[Data extracted from a collection]
(* ===== verification/OffTheChainFacts.v ===== *)
(** * The state of a replay holds the recorded accounts

    [fresh] objects were made in memory: nothing of them was read from a trie. *)

From Stdlib Require Import FunctionalExtensionality.
From S2P Require Import Prelude Common Uint256 Machine VmFacts Vm Rlp RlpFacts RlpDecode RlpStreamFacts State Statedb StateTx StateView StateUndo StateOps StateTxFacts.

(** What a database in memory does, besides the laws of every database. *)
Class MemoryDatabase `{Externals, !Database} : Prop := {
  empty_trie h k : TryGet (OpenEmptyTrie h) k = inr [];
  update_ok t k v : Forall is_byte v → len v < 2 ^ 64 →
    ∃ t', TryUpdate t k v = (None, t') ∧ ∀ k', TryGet t' k' = if decide (k' = k) then inr v else TryGet t k';
  delete_ok t k : ∃ t', TryDelete t k = (None, t') ∧ ∀ k', TryGet t' k' = if decide (k' = k) then inr [] else TryGet t k';
  commit_ok t : ∃ root t', TrieCommit t = (inr root, t') ∧ ∀ k, TryGet t' k = TryGet t k
}.

Definition hash_ok (h : Hash) : Prop := 0 ≤ h < 2 ^ 256.
Definition address_ok (a : Address) : Prop := 0 ≤ a < 2 ^ 160.

Section facts.
Context `{HD : DatabaseLaws} `{!MemoryDatabase}.

Record fresh (o : stateObject) : Prop := {
  fresh_trie : match so_trie o with None => Root (so_data o) = emptyRoot | Some t => ∀ k, TryGet t k = inr [] end;
  fresh_dbErr : so_dbErr o = None;
  fresh_keys : ∀ k, is_Some (dirtyStorage o !! k) ∨ is_Some (pendingStorage o !! k) → hash_ok k;
  fresh_origin : ∀ k v, originStorage o !! k = Some v → v = 0;
  fresh_code : is_Some (so_code o) ∨ CodeHash (so_data o) = emptyCodeHash;
  fresh_fake : fakeStorage o = None;
  fresh_live : suicided o = false ∧ deleted o = false
}.

Lemma fresh_getTrie o : fresh o → fresh (fst (getTrie o)) ∧ ∀ k, TryGet (snd (getTrie o)) k = inr [].
Proof.
  intros [Ht He Hk Ho Hc Hf Hl]. unfold getTrie. destruct (so_trie o) as [t|] eqn:Et.
  - cbn [fst snd]. split; [|done]. split; try done. by rewrite Et.
  - rewrite Ht. destruct (empty_storage (so_addrHash o)) as (t & -> & Hg). split; [by split|done].
Qed.

(** What reading keeps. *)
Record kept (o o' : stateObject) : Prop := {
  kept_dirty : dirtyStorage o' = dirtyStorage o;
  kept_pending : pendingStorage o' = pendingStorage o;
  kept_data : so_data o' = so_data o;
  kept_code : so_code o' = so_code o;
  kept_address : so_address o' = so_address o ∧ so_addrHash o' = so_addrHash o
}.

Lemma kept_refl o : kept o o.
Proof. by split. Qed.
Lemma kept_trans o1 o2 o3 : kept o1 o2 → kept o2 o3 → kept o1 o3.
Proof. intros [? ? ? ? [? ?]] [? ? ? ? [? ?]]. split; [..|split]; congruence. Qed.

Lemma getTrie_kept o : kept o (fst (getTrie o)).
Proof. unfold getTrie. destruct (so_trie o); [by split|]. by destruct (OpenStorageTrie _ _); split. Qed.

Lemma fresh_touched k o : fresh o → fresh (set_touched k o).
Proof. intros []. by split. Qed.

Lemma fresh_GetCommittedState key o :
  fresh o → ∃ o', so_GetCommittedState key o = Ret (o', default 0 (pendingStorage o !! key)) ∧ fresh o' ∧ kept o o'.
Proof.
  intros Hfr. pose proof Hfr as [Ht He Hk Ho Hc Hf Hl]. unfold so_GetCommittedState. rewrite Hf.
  destruct (pendingStorage o !! key) as [v|] eqn:Ep; [by exists o|].
  destruct (originStorage o !! key) as [v|] eqn:Eo; [rewrite (Ho key v Eo); by exists o|].
  destruct (fresh_getTrie o Hfr) as [Hfr1 Hg]. pose proof (getTrie_kept o) as Hk1. pose proof (getTrie_storage o) as (Ho1 & _).
  destruct (getTrie o) as [o1 t]. cbn [fst snd] in *. rewrite Hg. cbn.
  eexists. split; [done|]. split; [|by destruct Hk1].
  destruct Hfr1 as [Ht1 He1 Hk1' Ho1' Hc1 Hf1 Hl1]. split; try done. cbn. intros k v. destruct (decide (k = key)) as [->|].
  - rewrite lookup_insert, decide_True by done. by intros [= <-].
  - rewrite lookup_insert_ne by congruence. apply Ho1'.
Qed.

WORK REQUEST | Up to and including the last line of the records above, print exactly every line from the one that contains "Proof. unfold getTrie." onward.

ANSWER TO THE EXERCISE |
Proof. unfold getTrie. destruct (so_trie o); [by split|]. by destruct (OpenStorageTrie _ _); split. Qed.

Lemma fresh_touched k o : fresh o → fresh (set_touched k o).
Proof. intros []. by split. Qed.

Lemma fresh_GetCommittedState key o :
  fresh o → ∃ o', so_GetCommittedState key o = Ret (o', default 0 (pendingStorage o !! key)) ∧ fresh o' ∧ kept o o'.
Proof.
  intros Hfr. pose proof Hfr as [Ht He Hk Ho Hc Hf Hl]. unfold so_GetCommittedState. rewrite Hf.
  destruct (pendingStorage o !! key) as [v|] eqn:Ep; [by exists o|].
  destruct (originStorage o !! key) as [v|] eqn:Eo; [rewrite (Ho key v Eo); by exists o|].
  destruct (fresh_getTrie o Hfr) as [Hfr1 Hg]. pose proof (getTrie_kept o) as Hk1. pose proof (getTrie_storage o) as (Ho1 & _).
  destruct (getTrie o) as [o1 t]. cbn [fst snd] in *. rewrite Hg. cbn.
  eexists. split; [done|]. split; [|by destruct Hk1].
  destruct Hfr1 as [Ht1 He1 Hk1' Ho1' Hc1 Hf1 Hl1]. split; try done. cbn. intros k v. destruct (decide (k = key)) as [->|].
  - rewrite lookup_insert, decide_True by done. by intros [= <-].
  - rewrite lookup_insert_ne by congruence. apply Ho1'.
Qed.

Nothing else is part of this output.